Marcos 3, 22-30

Proclamação do Evangelho de Jesus Cristo, segundo Marcos – Naquele tempo, 22Também os escribas, que haviam descido de Jerusalém, diziam: “Ele está possuído de Beelzebul: é pelo príncipe dos demônios que ele expele os demônios.” 23Mas, havendo-os convocado, dizia-lhes em parábolas: “Como pode Satanás expulsar a Satanás? 24Pois, se um reino estiver dividido contra si mesmo, não pode durar. 25E se uma casa está dividida contra si mesma, tal casa não pode permanecer. 26E se Satanás se levanta contra si mesmo, está dividido e não poderá continuar, mas desaparecerá. 27Ninguém pode entrar na casa do homem forte e roubar-lhe os bens, se antes não o prender; e então saqueará sua casa. 28“Em verdade vos digo: todos os pecados serão perdoados aos filhos dos homens, mesmo as suas blasfêmias; 29mas todo o que tiver blasfemado contra o Espírito Santo jamais terá perdão, mas será culpado de um pecado eterno.” 30Jesus falava assim porque tinham dito: “Ele tem um espírito imundo.”

Palavra da salvação.

Satanás será destruído.

A Igreja de Deus, isto é, cada comunidade de crentes, tem no Espírito seu princípio de coesão e unidade. De um único espírito provém os múltiplos dosns e carismas que constróem a única Igreja, variada em seus aspectos e articulada em suas manifestações, em perene tensão entre “conservadores”e “renovadores”, entre o respeito às tradições e a exigência de adaptação a acontecimentos imprevisíveis e urgentes.
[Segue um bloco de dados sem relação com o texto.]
(** [invoke]: each node run is one step, and the graph runtime raises
    once [fuel] steps have not reached the end. *)
Fixpoint invoke_from (fuel : nat) (n : node) (data : CyberAuditData)
  : outcome CyberAuditData :=
  match fuel with
  | 0 => Raise (GraphRecursionError "Recursion limit reached without hitting a stop condition")
  | S fuel' =>
      next ← node_step n data;
      match next with
      | Some (n', data') => invoke_from fuel' n' data'
      | None => mret data
      end
  end.

(** The job a node pops when it runs: the front of the queue, for
    "process" only. *)
Definition popped (n : node) (data : CyberAuditData) : list Job :=
  match n with
  | process => take 1 (job_queue data)
  | initiate | complete => []
  end.

(** The jobs popped along the same walk, in the order they are
    popped. *)
Fixpoint executed_from (fuel : nat) (n : node) (data : CyberAuditData) : list Job :=
  match fuel with
  | 0 => []
  | S fuel' =>
      match node_step n data with
      | Return (Some (n', data')) => popped n data ++ executed_from fuel' n' data'
      | Return None | Raise _ => []
      end
  end.

(** The default step limit of the graph runtime. *)
Definition recursion_limit : nat := 25.

Definition initial_data (directive : string) : CyberAuditData :=
  mkData directive [] [] (self_assessment_scope self).

(** [run] *)
Definition run (directive : string) : outcome CyberAuditData :=
  invoke_from recursion_limit initiate (initial_data directive).

Definition executed (directive : string) : list Job :=
  executed_from recursion_limit initiate (initial_data directive).

(** The entry that running [job] leaves in the log. *)
Definition log_entry (job : Job) : string :=
  match self_run_utility self job with
  | Return output => output
  | Raise e => failure_entry job e
  end.

(** The jobs that running [job] puts at the back of the queue. *)
Definition follow_on (job : Job) : list Job :=
  match self_run_utility self job with
  | Return output =>
      if String.eqb (utility job) "nmap"
         && (Py.contains "80/tcp" output || Py.contains "443/tcp" output)
      then [gobuster_job (target job)]
      else []
  | Raise _ => []
  end.

(** The data after [perform_task] has run the front job [job]. *)
Definition after_job (data : CyberAuditData) (job : Job) (rest : list Job)
  : CyberAuditData :=
  mkData (directive data) (rest ++ follow_on job)
    (activity_logs data ++ [log_entry job]) (assessment_scope data).

(** The states a run goes through: the initial data at "initiate", and
    whatever a node run leads to. *)
Inductive reachable (d : string) : node → CyberAuditData → Prop :=
| reachable_entry :
    reachable d initiate (initial_data d)
| reachable_step (n n' : node) (data data' : CyberAuditData) :
    reachable d n data →
    node_step n data = Return (Some (n', data')) →
    reachable d n' data'.

(** [self.assessment_scope["domains"]], empty when the key is absent
    (no job can then be planned at all). *)
Definition scope_domains : list string :=
  default [] (self_assessment_scope self !! "domains").

Definition in_scope (job : Job) : Prop :=
  target job ∈ scope_domains.

End Agent.

(** A [str.format] for templates whose replacement fields are plain
    names, the instance of [format] the theorems are exercised at:
    doubled braces stand for one brace, a field named "target" is
    replaced, an empty field is a missing positional argument, another
    name a missing key, and a brace left alone is an error. Fields that
    carry an index, a conversion, a format spec or a lookup are not
    covered. [field_name] reads a field up to its closing brace. *)
Fixpoint field_name (s : string) : option (string * string) :=
  match s with
  | EmptyString => None
  | String c s' =>
      if Ascii.eqb c "}" then Some (EmptyString, s')
      else '(name, rest) ← field_name s'; Some (String c name, rest)
  end.

Fixpoint plain_format_fuel (fuel : nat) (template target : string) : outcome string :=
  match fuel with
  | 0 => mret EmptyString
  | S fuel' =>
      match template with
      | EmptyString => mret EmptyString
      | String c rest =>
          if Ascii.eqb c "{" then
            match rest with
            | EmptyString => Raise (ValueError "Single '{' encountered in format string")
            | String d rest' =>
                if Ascii.eqb d "{" then
                  out ← plain_format_fuel fuel' rest' target; mret (String "{" out)
                else
                  match field_name rest with
                  | None => Raise (ValueError "expected '}' before end of string")
                  | Some (name, after) =>
                      if String.eqb name "target" then
                        out ← plain_format_fuel fuel' after target; mret (target +:+ out)
                      else if String.eqb name "" then
                        Raise (IndexError
                          "Replacement index 0 out of range for positional args tuple")
                      else Raise (KeyError name)
                  end
            end
          else if Ascii.eqb c "}" then
            match rest with
            | String "}" rest' =>
                out ← plain_format_fuel fuel' rest' target; mret (String "}" out)
            | _ => Raise (ValueError "Single '}' encountered in format string")
            end
          else out ← plain_format_fuel fuel' rest target; mret (String c out)
      end
  end.

Definition plain_format (template target : string) : outcome string :=
  plain_format_fuel (String.length template) template target.

(** The agent of the program: the simulated utilities behind
    [run_utility]. *)
Definition simulated_agent (scope : gmap string (list string)) : CyberSecurityAgent :=
  mkAgent scope (run_utility plain_format).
O simples fato de alguém- ou um grupo- pensar ou agir de modo “diferente”não deve levar à conclusão de loucura ou heresia : poderia tratar-se ( ao invés) de autêntica epifania do Espírito. É dever da autoridade valorizar a ortodoxia e a orto práxis: quando, porém, se sai do terreno do ëspiritual”, corre-se o risco de tornar-se gravemente responsável nas atitudes tomadas, como aconteceu no fato narrado pelo Evangelho. Os motivos humanos, na verdade, permitem diversas “leituras”da mesma realidade. por outro lado, uma das provas da bondade dos carismas está justamante em não serem usados em proveito próprio, por vaidade ou outras formas de egoísmo, mas serem propostos como um serviço de amor à comunidade.